What you have to do: Find the line with "generate_random_df_ 0 frequency" in the records below. Copy it and every line after it, up to and including the line with "rs = Raise ValueError)".

Stored items:
-*-

(** X12. Whenever the injector returns, it has kept the number of rows and
    every timestamp, and each row is either the row it was or a flat candle
    (open = high = low = close); the first row is never rewritten. *)
Theorem injector_rewrites_with_flat_candles (VP VMIN VMAX : Z)
    (self : RandomOHLC) (df df' : DataFrame Q) (rs rs' : RandomState) :
  create_volatile_periods VP VMIN VMAX self df rs = Ok (df', rs') ->
  Forall2 kept_or_flat df df' /\ nth_error df' 0 = nth_error df 0.
Proof.
  unfold create_volatile_periods. intro H.
  apply bind_inv in H. destruct H as (ranges & rs1 & Hr & H).
  pose proof (volatile_ranges_starts _ _ _ _ _ _ _ Hr) as Hpos.
  apply (foldM_invariant_in (volatile_splice self)
           (fun d => Forall2 kept_or_flat df d
                     /\ nth_error d 0 = nth_error df 0)
           ranges) in H.
  - exact H.
  - intros b a rsa b' rsb Ha Hstep [Hb Hb0].
    apply volatile_splice_step in Hstep. destruct Hstep as [Hk H0].
    split; [now apply (kept_or_flat_trans df b b')|].
    rewrite (H0 (Hpos a Ha)). exact Hb0.
  - split; [apply kept_or_flat_refl | reflexivity].
Qed.

Lemma injector_rewrites_with_flat_candles_witness :
  let rs := mkRandomState (fun _ => 7) (fun _ => 0%Q) (fun _ _ => 1%Q) 0 in
  let df := [Candle 0 1 4 1 2; Candle 60 2 5 1 3; Candle 120 3 3 2 2;
             Candle 180 2 6 2 5]%Q in
  let df' := match create_volatile_periods 3 1 3 (mkRandomOHLC 1 10 1) df rs
             with
             | Ok (d, _) => d
             | Raise _ => []
             end in
  Forall2 kept_or_flat df df' /\ nth_error df' 0 = nth_error df 0.
Proof.
  cbv zeta.
  destruct (create_volatile_periods 3 1 3 (mkRandomOHLC 1 10 1)
              [Candle 0 1 4 1 2; Candle 60 2 5 1 3; Candle 120 3 3 2 2;
               Candle 180 2 6 2 5]%Q
              (mkRandomState (fun _ => 7) (fun _ => 0%Q) (fun _ _ => 1%Q) 0))
    as [[d rs']|e] eqn:E; [|vm_compute in E; discriminate].
  apply (injector_rewrites_with_flat_candles 3 1 3 (mkRandomOHLC 1 10 1)
           _ d _ rs' E).
Defined.

(** ** The pipeline *)

Lemma walk_without_bars (frequency : string) (sp vol : Q) (rs : RandomState) :
  (0 <= vol)%Q ->
  generate_random_df_ 0 frequency sp vol rs = Raise IndexError.
Proof.
  intro Hv. unfold generate_random_df_, bind.
  destruct (choose_distribution_keys rs) as (d & -> & _).
  unfold sample. rewrite (proj2 (Qltb_ge _ _) Hv). reflexivity.
Qed.

Lemma walk_of_negative_length (num_bars : Z) (frequency : string) (sp vol : Q)
    (rs : RandomState) :
  num_bars < 0 ->
  generate_random_df_ num_bars frequency sp vol rs = Raise ValueError.
Proof.
  intro Hn. unfold generate_random_df_, bind.
  destruct (choose_distribution_keys rs) as (d & -> & _).
  unfold sample. apply Z.ltb_lt in Hn. rewrite Hn, orb_true_r. reflexivity.
Qed.

(** X13. [random_case] cannot return for a number of days that is not
    positive, whatever the constants of the injector: it fails in its first
    call, [generate_random_df], with an [IndexError] for no day (the walk has
    no first step to overwrite) and with a [ValueError] for a negative
    number of days (a negative size). *)
Theorem random_case_needs_a_day (VP VMIN VMAX : Z) (num_days : Z)
    (rs : RandomState) :
  (num_days = 0 -> random_case VP VMIN VMAX num_days rs = Raise IndexError)
  /\ (num_days < 0 -> random_case VP VMIN VMAX num_days rs = Raise ValueError)
  /\ (forall family rs',
        random_case VP VMIN VMAX num_days rs = Ok (family, rs') ->
        1 <= num_days).
Proof.
  unfold random_case, bind, uniform.
  set (v := (1 + (2 - 1) * Qfrac (unif rs (drawn rs)))%Q).
  assert (Hv : (0 <= v)%Q).
  { unfold v, Qfrac. pose proof (Qfloor_le (unif rs (drawn rs))). lra. }
  cbn [total_days start_price volatility]. unfold SECONDS_IN_1DAY.
  assert (H0 : num_days = 0 ->
               generate VP VMIN VMAX (mkRandomOHLC num_days 100000 v)
                 (num_days * 86400) "1S" 100000 v (advance 1 rs)
               = Raise IndexError).
  { intros ->. unfold generate, bind. change (0 * 86400) with 0.
    now rewrite (walk_without_bars _ _ _ _ Hv). }
  assert (Hneg : num_days < 0 ->
                 generate VP VMIN VMAX (mkRandomOHLC num_days 100000 v)
                   (num_days * 86400) "1S" 100000 v (advance 1 rs)
                 = Raise ValueError).
  { intro Hn. unfold generate, bind.
    now rewrite walk_of_negative_length by lia. }
  split; [exact H0|]. split; [exact Hneg|].
  intros family rs' H.
  destruct (Z.lt_trichotomy num_days 0) as [Hn | [Hn | Hn]]; [| |lia].
  - rewrite (Hneg Hn) in H. discriminate H.
  - rewrite (H0 Hn) in H. discriminate H.
Qed.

-*-

Output:
  generate_random_df_ 0 frequency sp vol rs = Raise IndexError.
Proof.
  intro Hv. unfold generate_random_df_, bind.
  destruct (choose_distribution_keys rs) as (d & -> & _).
  unfold sample. rewrite (proj2 (Qltb_ge _ _) Hv). reflexivity.
Qed.

Lemma walk_of_negative_length (num_bars : Z) (frequency : string) (sp vol : Q)
    (rs : RandomState) :
  num_bars < 0 ->
  generate_random_df_ num_bars frequency sp vol rs = Raise ValueError.
Proof.
  intro Hn. unfold generate_random_df_, bind.
  destruct (choose_distribution_keys rs) as (d & -> & _).
  unfold sample. apply Z.ltb_lt in Hn. rewrite Hn, orb_true_r. reflexivity.
Qed.

(** X13. [random_case] cannot return for a number of days that is not
    positive, whatever the constants of the injector: it fails in its first
    call, [generate_random_df], with an [IndexError] for no day (the walk has
    no first step to overwrite) and with a [ValueError] for a negative
    number of days (a negative size). *)
Theorem random_case_needs_a_day (VP VMIN VMAX : Z) (num_days : Z)
    (rs : RandomState) :
  (num_days = 0 -> random_case VP VMIN VMAX num_days rs = Raise IndexError)
  /\ (num_days < 0 -> random_case VP VMIN VMAX num_days rs = Raise ValueError)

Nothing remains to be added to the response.